The RLHF-benchmark tension was perhaps the deepest insight. Benchmarks that reward verbose, speculative, or philosophically-oriented responses will systematically penalize the most production-optimized models. This is not a bug in the models. It is a bug in the benchmarks.
I saved the dataset, the statistical methodology, and the L2b protocol for future work. I documented the lessons where my agents could find them in future sessions. And I moved on, carrying with me the understanding that the hardest problems in AI-assisted research are not technical. They are epistemological.
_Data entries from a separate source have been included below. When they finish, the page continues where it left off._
Definition NewStore (entry : option Entry) : Store :=
  match entry with Some e => ReceiverData e | None => ∅ end.
Definition GetInt (s : Store) (key : string) : Z * bool :=
  match s !! key with Some (IntVal v) => (v, true) | _ => (0, false) end.
Definition GetFloat (s : Store) (key : string) : Z * bool :=
  match s !! key with Some (DoubleVal v) => (v, true) | _ => (0, false) end.
Definition GetStr (s : Store) (key : string) : string * bool :=
  match s !! key with Some (StrVal v) => (v, true) | _ => (""%string, false) end.
Definition SetInt (s : Store) (key : string) (v : Z) : Store := <[key := IntVal v]> s.
Definition SetFloat (s : Store) (key : string) (v : Z) : Store := <[key := DoubleVal v]> s.
Definition SetStr (s : Store) (key v : string) : Store := <[key := StrVal v]> s.
Definition Delete (s : Store) (key : string) : Store := delete key s.

(** ** Keys *)
Definition receiverKey (r : Receiver) : string :=
  GroupName r +:+ "/" +:+ Integration r +:+ "/" +:+ pretty (Idx r).
Definition stateKey (k : string) (r : Receiver) : string := k +:+ ":" +:+ receiverKey r.

(** ** State *)
Inductive error := ErrNotFound | ErrInvalidState | ErrDecode | ErrMarshal | ErrNoParams | ErrZeroExpiration.

Inductive unmarshalled :=
| Unmarshalled (m : WireEntry) (rest : list Z)
| UnmarshalEOF
| UnmarshalErr.

(** protodelim, as for silences. *)
Class NflogCodec := {
  MarshalTo : MeshEntry → option (list Z);
  UnmarshalFrom : list Z → unmarshalled;
}.

Abbreviation state := (gmap string MeshEntry).

Definition entry_key (e : MeshEntry) : string := stateKey (GroupKey (Ent e)) (Recv (Ent e)).

(** [state.merge]. *)
Definition merge (s : state) (e : MeshEntry) (now : time) : state * bool :=
  if Before (AsTime (ExpiresAt e)) now then (s, false) else
  let k := stateKey (GroupKey (Ent e)) (Recv (Ent e)) in
  match s !! k with
  | None => (<[k := e]> s, true)
  | Some prev =>
      if Before (AsTime (Timestamp (Ent prev))) (AsTime (Timestamp (Ent e)))
      then (<[k := e]> s, true) else (s, false)
  end.

Section nflog.
Context `{NC : NflogCodec, MR : MapRange}.

Definition marshalMeshEntry (e : MeshEntry) : result error (list Z) :=
  match MarshalTo e with Some b => Ok b | None => Err ErrMarshal end.

Fixpoint marshal_all (es : list (string * MeshEntry)) : result error (list Z) :=
  match es with
  | [] => Ok []
  | (_, e) :: es => b ← marshalMeshEntry e; bs ← marshal_all es; Ok (b ++ bs)
  end.

(** [state.MarshalBinary]. *)
Definition MarshalBinary (s : state) : result error (list Z) := marshal_all (range s).

(** [decodeState]; a message takes at least one byte. *)
Fixpoint decode_loop (fuel : nat) (st : state) (r : list Z) : result error state :=
  match fuel with
  | O => Err ErrDecode
  | S fuel =>
      match UnmarshalFrom r with
      | Unmarshalled m rest =>
          match we_entry m with
          | Some (Some recv, e) =>
              let e := mkEntry (GroupKey e) recv (Timestamp e) (FiringAlerts e)
                         (ResolvedAlerts e) (ReceiverData e) in
              decode_loop fuel
                (<[stateKey (GroupKey e) recv := mkMeshEntry e (we_ExpiresAt m)]> st) rest
          | _ => Err ErrInvalidState
          end
      | UnmarshalEOF => Ok st
      | UnmarshalErr => Err ErrDecode
      end
  end.

Definition decodeState (r : list Z) : result error state := decode_loop (S (length r)) ∅ r.

(** ** The log *)
Record Log := mkLog {
  retention : duration;
  st : state;
  broadcasts : list (list Z);
}.

Definition New_Log (ret : duration) : Log := mkLog ret ∅ [].
Definition set_st x l := mkLog (retention l) x (broadcasts l).
Definition broadcast b l := mkLog (retention l) (st l) (broadcasts l ++ [b]).

(** The entry [Log] writes at [now]. *)
Definition new_entry (l : Log) (r : Receiver) (gkey : string) (firing resolved : list Z)
    (store : option Store) (expiry : duration) (now : time) : MeshEntry :=
  let expiresAt :=
    if (0 <? expiry) && (expiry <? retention l) then now + expiry else now + retention l in
  mkMeshEntry (mkEntry gkey r (timestamppb_New now) firing resolved (default ∅ store))
    (timestamppb_New expiresAt).

(** [Log.Log]; [now2] is the clock as read again for the merge. *)
Definition Log_ (l : Log) (r : Receiver) (gkey : string) (firing resolved : list Z)
    (store : option Store) (expiry : duration) (now now2 : time) : Log * option error :=
  let key := stateKey gkey r in
  let newer := match st l !! key with
               | Some prevle => After (AsTime (Timestamp (Ent prevle))) now
               | None => false
               end in
  if newer then (l, None) else
  let e := new_entry l r gkey firing resolved store expiry now in
  match marshalMeshEntry e with
  | Err err => (l, Some err)
  | Ok b => (broadcast b (set_st (merge (st l) e now2).1 l), None)
  end.

(** [GC] stops at the first entry without an expiry instant. *)
Fixpoint gc_loop (now : time) (es : list (string * MeshEntry)) (s : state) (n : Z)
    : state * Z * option error :=
  match es with
  | [] => (s, n, None)
  | (k, le) :: es =>
      if IsZero (AsTime (ExpiresAt le)) then (s, n, Some ErrZeroExpiration)
      else if negb (After (AsTime (ExpiresAt le)) now) then gc_loop now es (delete k s) (n + 1)
      else gc_loop now es s n
  end.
The project was called MIRROR, and in the end, it functioned as one — but not in the way I intended. It was not the AI agents who saw themselves in the mirror. It was me. The mirror showed me the capabilities and limits of my own tools: what the system could do (compress months of work into days), what AI reviewers could do (polish relentlessly), and what neither could do (question their own premises).
The most valuable skill in the age of AI-assisted research is knowing when to trust the machine and when to trust yourself.
The mirror test, it turns out, is for everyone.
Written March 2026. The MIRROR benchmark paper remains unpublished. The lessons it taught do not.